Sie hat den Diskurs innerhalb der Linken vergiftet. Plötzlich waren nicht mehr Konzerne und Kapitalisten die Feinde, sondern die Grünen. Plötzlich war „Wokeness“ das große Problem, und nicht die steigende soziale Ungleichheit. Wagenknecht hat die Linke gespalten, indem sie linke Begriffe in einen rechten Kontext stellte. Und Teichert? Er hat lange mitgemacht, bis er selbst zu den Opfern der autoritären Parteistrukturen wurde, die er jetzt kritisiert.
Ein Führerkult im roten Gewand
Teichert kritisiert den „Führer-Kult“ um Wagenknecht. Aber das ist nur die logische Konsequenz ihrer Politik. Wer eine Bewegung auf eine einzige Person zuschneidet, schafft zwangsläufig autoritäre Strukturen. Wagenknecht hat nie ein Interesse an echter demokratischer Mitbestimmung gehabt. Sie will eine Partei, die ihrem Willen folgt. Eine Frau, eine Richtung, basta.
Dass Teichert Rosa Luxemburg zitiert, wirkt fast tragisch. Luxemburg war das genaue Gegenteil von Wagenknecht: eine unermüdliche Kämpferin für Demokratie, für die Verteidigung Andersdenkender, für internationale Solidarität. Wagenknecht hat diesen Geist verraten – und Teichert musste das erst am eigenen Leib erfahren, bevor er es erkannte.
Was bleibt? Ein Warnsignal
Der Brief von Teichert ist ein Warnsignal – für die Linke in Deutschland und darüber hinaus. Doch die Warnung kommt zu spät. Wagenknecht hat ihren Kurs längst festgelegt. Sie wird nicht zurückrudern. Und die gesellschaftliche Linke muss sich fragen: Wie konnte es so weit kommen? Wie konnte eine Bewegung, die für Gerechtigkeit, Solidarität und Freiheit stand, von einer solchen Figur gekapert werden?
Die Antwort ist bitter: Die Linke hat ihre Orientierung verloren. Sie hat zugelassen, dass nationale Reflexe und verkürzte Kapitalismuskritik den Diskurs bestimmen. Jetzt steht sie vor den Trümmern.

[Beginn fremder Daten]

(** * Task Scheduler Service

    A shallow embedding of [TaskSchedulerService] (task scheduler service
    of the FastMCP server generator) and the proofs of its lifecycle
    properties.

    The service is a JavaScript class holding a [Map] from task ids to task
    objects and a record of service-wide counters.  Its collaborators are
    the cron library ([cron.validate], [cron.schedule], the handle's
    [nextDate] and [stop]), the wall clock ([new Date()]), the event
    emitter it extends and the macrotask queue ([setImmediate]).

    Modelling conventions.
    - JavaScript values are the inductive type [Value]; a function value
      carries the settlement of the promise its call produces (resolved
      with a value or raised with one).  A handler that never settles
      leaves its run at [runTask_enter].
    - JavaScript numbers used as counters are integers [Z] (exact as long
      as a counter stays below 2^53); dates are milliseconds in [Z]; the
      [maxTasks] option is an integer.
    - The [Map] of tasks is a [gmap string Task.t].  A task object is only
      ever reached through the map entry of its id, and one call of the
      service runs without another call interleaving at its [await], so
      the reference [taskObj] held by a call is the entry of [taskId].
    - The cron library is an interface ([Cron]); every theorem holds for
      every implementation of it.
    - [emit] appends to an event log: listeners return normally. *)

From stdpp Require Import gmap strings list fin_maps.
From Stdlib Require Import ZArith Lia.

Local Open Scope string_scope.
Local Open Scope list_scope.
Local Open Scope Z_scope.

(** ** JavaScript values *)

#[warnings="-register-all"]
Inductive Value : Type :=
| VUndefined
| VNull
| VBool (b : bool)
| VNum (n : Z)
| VStr (s : string)
| VObject (props : gmap string Value)
| VFunction (body : Outcome)
with Outcome : Type :=
| Resolved (result : Value)
| Raised (error : Value).

(** [typeof v === 'function'] *)
Definition is_function (v : Value) : bool :=
  match v with VFunction _ => true | _ => false end.

(** [v === undefined || v === null] *)
Definition is_nullish (v : Value) : bool :=
  match v with VUndefined | VNull => true | _ => false end.

(** [ToBoolean], as used by [||] and [if]. *)
Definition truthy (v : Value) : bool :=
  match v with
  | VUndefined | VNull => false
  | VBool b => b
  | VNum n => negb (n =? 0)
  | VStr s => negb (String.eqb s "")
  | VObject _ | VFunction _ => true
  end.

(** [a || b] *)
Definition js_or (a b : Value) : Value := if truthy a then a else b.

(** [o[k]] on the properties of an object: a missing key reads [undefined]. *)
Definition prop (o : gmap string Value) (k : string) : Value :=
  default VUndefined (o !! k).

(** [v.k]: reading a property of [undefined] or [null] throws a
    [TypeError] ([None]); the keys read by the service (["run"],
    ["message"]) are not defined on primitives or plain functions. *)
Definition get (v : Value) (k : string) : option Value :=
  match v with
  | VUndefined | VNull => None
  | VObject props => Some (prop props k)
  | _ => Some VUndefined
  end.

(** Message of the [TypeError] thrown by [v.k] when [v] is nullish. *)
Definition read_error (v : Value) (k : string) : string :=
  "Cannot read properties of "
  +:+ (match v with VNull => "null" | _ => "undefined" end)
  +:+ " (reading '" +:+ k +:+ "')".

(** [new Error(msg)], as far as the service looks at it. *)
Definition error_object (msg : string) : Value :=
  VObject {[ "message" := VStr msg ]}.

(** [f()] awaited through [Promise.resolve]: calling a non-function
    throws a [TypeError]. *)
Definition invoke (f : Value) : Outcome :=
  match f with
  | VFunction body => body
  | _ => Raised (error_object "taskObj.task is not a function")
  end.

(** ** The cron library *)

(** What the service asks of the cron library.
    - [cron_validate e] is [cron.validate(e)].
    - [cron_schedule e tz scheduled] is [cron.schedule(e, fn, {timezone: tz,
      scheduled})]: [Some msg] when the call throws an error with message
      [msg], [None] when it returns a task handle.
    - [cron_nextDate e tz t] is [task.nextDate().toDate()] on a handle made
      for [(e, tz)], evaluated when the clock reads [t]: [None] when the
      call chain throws. *)
Class Cron := {
  cron_validate : string → bool;
  cron_schedule : string → Value → bool → option string;
  cron_nextDate : string → Value → Z → option Z
}.

(** A task handle of the cron library: the callback it fires is either the
    closure [async () => { await this.runTask(taskId) }] ([Some taskId]) or
    the empty function of [calculateNextRun] ([None]). *)
Record CronTask := mkCronTask {
  expression : string;
  timezone : Value;
  callback : option string;
  active : bool
}.

(** ** Task objects and service state *)

Record TaskStats := mkTaskStats { runs : Z; errors : Z }.

Module Task.
Record t := mk {
  id : string;
  schedule : string;
  task : Value;
  options : gmap string Value;
  status : string;
  created : Z;
  lastRun : option Z;
  nextRun : option Z;
  stats : TaskStats;
  cronTask : nat;
  lastResult : option Value;
  lastError : option Value
}.

Definition set_status (v : string) (o : t) : t :=
  mk (id o) (schedule o) (task o) (options o) v (created o) (lastRun o)
     (nextRun o) (stats o) (cronTask o) (lastResult o) (lastError o).
Definition set_lastRun (v : option Z) (o : t) : t :=
  mk (id o) (schedule o) (task o) (options o) (status o) (created o) v
     (nextRun o) (stats o) (cronTask o) (lastResult o) (lastError o).
Definition set_nextRun (v : option Z) (o : t) : t :=
  mk (id o) (schedule o) (task o) (options o) (status o) (created o)
     (lastRun o) v (stats o) (cronTask o) (lastResult o) (lastError o).
Definition set_stats (v : TaskStats) (o : t) : t :=
  mk (id o) (schedule o) (task o) (options o) (status o) (created o)
     (lastRun o) (nextRun o) v (cronTask o) (lastResult o) (lastError o).
Definition set_lastResult (v : option Value) (o : t) : t :=
  mk (id o) (schedule o) (task o) (options o) (status o) (created o)
     (lastRun o) (nextRun o) (stats o) (cronTask o) v (lastError o).
Definition set_lastError (v : option Value) (o : t) : t :=
  mk (id o) (schedule o) (task o) (options o) (status o) (created o)
     (lastRun o) (nextRun o) (stats o) (cronTask o) (lastResult o) v.
End Task.

(** [this.stats] *)
Record Stats := mkStats {
  scheduled : Z;
  running : Z;
  completed : Z;
  failed : Z;
  cancelled : Z
}.

(** Lifecycle notifications, in the order of their [emit]. *)
Inductive Event :=
| task_scheduled (taskId schedule : string)
| task_running (taskId : string)
| task_completed (taskId : string) (result : Value)
| task_failed (taskId : string) (error : Value)
| task_cancelled (taskId : string)
| task_deleted (taskId : string).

Das BSW? Kein rotes Projekt, sondern ein Trojanisches Pferd, außen rot, innen braun.
Teichert fordert in seinem Brief eine Rückkehr zu demokratischen, progressiven Werten. Für das BSW ist das eine sinnlose Forderung – die Partei hat solche Werte nie vertreten. Das BSW ist vielmehr ein politisches Trojanisches Pferd: außen rot gestrichen, innen zunehmend braun. Es war nie eine echte Alternative, sondern von Anfang an eine gefährliche Spielart des Populismus mit dem Potenzial, die deutsche politische Landschaft nachhaltig zu destabilisieren.
Statt wie behaubtet, ein Schutzwall gegen den Rechtsextremismus zu sein, fungiert das BSW als Rammbock, der die Tore für diesen öffnet. Diese Strategie des populistischen Opportunismus gleicht einem Spiel mit dem Feuer – es gefährdet nicht nur politische Gegner, sondern die Demokratie selbst.